Even in this melancholy, I sought to make something of that summer. Perhaps, with a more positive attitude, untold wonders of Tulsa would reveal themselves. It was the pursuit of such secrets that led me to Miss Belvedere. 

Miss Belvedere, back in her (and Tulsa’s) glory days. Wikimedia Commons

She was a vehicle, bottled up in a time capsule and buried in 1957 as part of the grand “Tulsarama” jubilee festivities that year, to be unearthed in 2007 for Oklahoma’s centennial. With great gusto, event organizers called the car “an advanced product of American industrial ingenuity” and she was sealed shut, ostensibly for the next half-century.1 A can of fuel oil was even included among the time capsule’s artifacts, perhaps with the hope that Miss Belvedere would roll through the streets of Tulsa again upon her resurrection. This would come to pass, but not in the way that city leaders in the 1950s probably expected. 

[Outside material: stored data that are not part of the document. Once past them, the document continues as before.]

(* ===== verification/BuildSlot.v ===== *)
(** * One slot's instructions ([pkg/beaconapi/realbackend.go], [BuildSlot])

    [BuildSlot] answers the engines' request for one simulated slot: which blocks
    to import (the canonical block first, then orphans) and which attestations to
    inject.  It is stateless between slots except for the shared index and caches. *)

From S2P Require Import Prelude Bytes Lru EraFormat EraReader Sources SlotRanges BlockInfo Samples.
From S2P Require Import AttPlan CanonicalIndex PlanSources PlanState PlanSamples Orphans OrphanSources.

(** ** Definitions *)

(** [for slot := ...; slot <= loadEnd; slot++ { ...; if slot == math.MaxUint64 break }] *)
Fixpoint exists_loop (fuel : nat) (infoAt : N -> option blockInfo) (slot loadEnd : N)
    (blockExists : gmap N bool) : gmap N bool :=
  match fuel with
  | O => blockExists
  | S fuel' =>
      if slot <=? loadEnd then
        let blockExists :=
          match infoAt slot with Some _ => <[slot := true]> blockExists | None => blockExists end in
        if slot =? MaxUint64 then blockExists
        else exists_loop fuel' infoAt (u64_add slot 1) loadEnd blockExists
      else blockExists
  end.

Section build_slot.
Context {E2 : Eth2} {R : Type} {BS : BlockSource R}.
Context {CS : Type} {LS : Lru N blockInfo CS} {CR : Type} {LR : Lru bytes blockInfo CR}.
Context {A : Type} {AR : Archive A} {F : Type} {FS : FirstSeen F}.
Context {Can : Type} {CB : canonicalBlocks Can}.
Context (cfg : RealBackendConfig).

Abbreviation backend_state := (realBackend R CS CR A F).
Abbreviation plan Can := (planBuildState backend_state Can).

(** [planBuildState{...}] as [BuildSlot] and [BuildPlan] fill it. *)
Definition newPlanState (b : backend_state) (c : Can) : plan Can :=
  mkPlan b c (dom (CheckpointBlocksByRoot cfg)) ∅ ∅ ∅ ∅
    (cloneOrphanRootsBySlot (ArchiveOrphanRootsBySlot cfg)) None.

Definition first_seen (simSlot : N) : stateM (plan Can) beacon_error (list attestationInfo) := fun s =>
  match FirstSeenSource (backend s) with
  | None => (Panic, s)
  | Some f =>
      let '(res, f) := AttestationsForSlot simSlot (SlotFork cfg) f in
      (match res with Some l => Ok l | None => Err EFirstSeen end,
       set_backend (mkBackend (ix (backend s)) (BlockArchive (backend s)) (Some f)) s)
  end.

(** The canonical block of the slot, imported first. *)
Definition canonical_import (simSlot : N) : stateM (plan Can) beacon_error (list PlanBlockImport) :=
  found ← canonical_infoBySlot simSlot;
  match found with
  | Some info => _ ← st_modify (mark_imported (Root info)); mret [blockImport info true]
  | None => mret []
  end.

(** The attestations of the slot, by mode. *)
Definition slot_attestations (blockExists : gmap N bool) (simSlot lookaheadCap evalSlot : N)
    : stateM (plan Can) beacon_error (list attestationInfo) :=
  if (Mode cfg =? ModeFirstSeenGossip)%Z then first_seen simSlot
  else
    sources ← st_lift (planSourcesForSlot blockExists simSlot (Mode cfg) lookaheadCap evalSlot);
    attestationsFromSources cfg sources.

(** [BuildSlot] after the canonical blocks are loaded. *)
Definition slot_plan (blockExists : gmap N bool) (simSlot lookaheadCap minImportSlot : N)
    : stateM (plan Can) beacon_error SlotInstruction :=
  let evalSlot := saturatingAdd simSlot 1 in
  canonical ← canonical_import simSlot;
  slotOrphanImports ← archiveOrphanImportsForSlot cfg simSlot minImportSlot;
  slotAttestations ← slot_attestations blockExists simSlot lookaheadCap evalSlot;
  orphanImports ← orphanImportsForSlotAttestations cfg slotAttestations simSlot minImportSlot;
  mret (mkInstruction simSlot evalSlot (canonical ++ slotOrphanImports ++ orphanImports)
          (planAttestation <$> slotAttestations)).
End build_slot.

Section BuildSlot.
Context {E2 : Eth2} {R : Type} {BS : BlockSource R}.
Context {CS : Type} {LS : Lru N blockInfo CS} {CR : Type} {LR : Lru bytes blockInfo CR}.
Context {A : Type} {AR : Archive A} {F : Type} {FS : FirstSeen F}.
Context (cfg : RealBackendConfig).

Abbreviation backend_state := (realBackend R CS CR A F).

(** The cap [BuildSlot] works with and the last slot it loads. *)
Definition slot_cap : N :=
  if (Mode cfg =? ModeStrictKMinus1)%Z then 1 else LookaheadCap cfg.

Definition slot_loadEnd (simSlot : N) : N :=
  if (Mode cfg =? ModeFirstSeenGossip)%Z then simSlot else saturatingAdd simSlot slot_cap.

(** The early returns, in order. *)
Definition slot_guard (simSlot warmupStartSlot : N) (b : backend_state) : outcome beacon_error N :=
  match era (ix b) with
  | None => Err EEraReaderNotConfigured
  | Some _ =>
      if simSlot <=? warmupStartSlot then Err (ESimSlot simSlot warmupStartSlot)
      else if mode_needs_cap (Mode cfg) && (LookaheadCap cfg <? 1) then Err ELookaheadCap
      else if (Mode cfg =? ModeFirstSeenGossip)%Z && bool_decide (FirstSeenSource b = None) then
        Err EFirstSeenNotConfigured
      else match checkedAdd warmupStartSlot 1 with
           | None => Err (EWarmupIncrement warmupStartSlot)
           | Some minImportSlot => Ok minImportSlot
           end
  end.

Definition BuildSlot (simSlot warmupStartSlot : N) : stateM backend_state beacon_error SlotInstruction :=
  fun b =>
  match slot_guard simSlot warmupStartSlot b with
  | Err e => (Err e, b)
  | Panic => (Panic, b)
  | Ok minImportSlot =>
      let loadEnd := slot_loadEnd simSlot in
      let '(loaded, i) := ensureRange (SlotFork cfg) minImportSlot loadEnd (ix b) in
      let b := mkBackend i (BlockArchive b) (FirstSeenSource b) in
      match loaded with
      | Err e => (Err e, b)
      | Panic => (Panic, b)
      | Ok _ =>
          let canonical := view minImportSlot loadEnd in
          let start := saturatingAdd simSlot 1 in
          let blockExists := exists_loop (S (N.to_nat (loadEnd - start)))
            (view_infoBySlot (canonicalIndex i) canonical) start loadEnd ∅ in
          let '(o, s) := slot_plan cfg blockExists simSlot slot_cap minImportSlot
                           (newPlanState cfg b canonical) in
          (o, backend s)
      end
  end.
End BuildSlot.

(** ** Lemmas *)

Lemma exists_loop_spec fuel infoAt slot loadEnd m t :
  u64 loadEnd -> loadEnd < slot + N.of_nat fuel ->
  exists_at (exists_loop fuel infoAt slot loadEnd m) t = true
  <-> exists_at m t = true \/ (slot <= t <= loadEnd /\ is_Some (infoAt t)).
Proof.
  intros Hu. revert slot m. induction fuel as [|fuel IH]; intros slot m Hf; cbn [exists_loop].
  { split; [auto|]. intros [?|[? _]]; [done|lia]. }
  destruct (N.leb_spec slot loadEnd) as [Hle|Hgt]; [|split; [auto|intros [?|[? _]]; [done|lia]]].
  set (m' := match infoAt slot with Some _ => _ | None => _ end).
  assert (Hm' : exists_at m' t = true <-> exists_at m t = true \/ (t = slot /\ is_Some (infoAt t))).
  { unfold m', exists_at. destruct (infoAt slot) as [i|] eqn:Hi.
    - destruct (decide (t = slot)) as [->|Hne]; [rewrite lookup_insert_eq; cbn; naive_solver|].
      rewrite lookup_insert_ne by done. naive_solver.
    - split; [auto|]. intros [?|[-> H]]; [done|]. rewrite Hi in H. by destruct H. }
  destruct (N.eqb_spec slot MaxUint64) as [->|Hne].
  - rewrite Hm'. assert (loadEnd = MaxUint64) as -> by u64_lia.
    split; intros [?|[? ?]]; auto; right; split; auto; lia.
  - rewrite u64_add_small by u64_lia. rewrite IH, Hm' by lia.
    destruct (decide (t = slot)) as [->|]; [intuition lia|].
    split; intros; destruct_or?; destruct_and?; auto; try tauto; right; split; auto; lia.
Qed.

This sense of assured optimism was not unique to Tulsa in 1957. World War II was in the rearview mirror of our shiny automobiles, which were newly affordable to most Americans. New federal housing policy and the G.I. Bill caused homeownership to blossom nationwide. Tulsa’s economy, still riding the wave of the early-century oil bloom, teemed with blue-collar, middle-class jobs. Housing was inexpensive and available. 

This is a far cry from the Tulsa of today, which is trapped in the grip of a nationwide housing crisis. 49% of today’s renters spend more than a third of their income on housing and one in ten spends over half. We’re not just broke, either. Household sizes have shrunk dramatically. Almost 70% of homes in Tulsa consist of one or two people, and more than a third of Tulsans live alone. 74% of Tulsa households are child-free, which means three-quarters of Tulsans don’t live with their nuclear family. 

Even young renters ready with a down payment often remain in their rentals because there aren’t reasonable homes worth buying.2 Meanwhile, boomer homeowners are staying put in oversized empty nests because there aren’t many great options for downsizing, or because a higher-interest loan would far exceed their vintage fixed-rate mortgage.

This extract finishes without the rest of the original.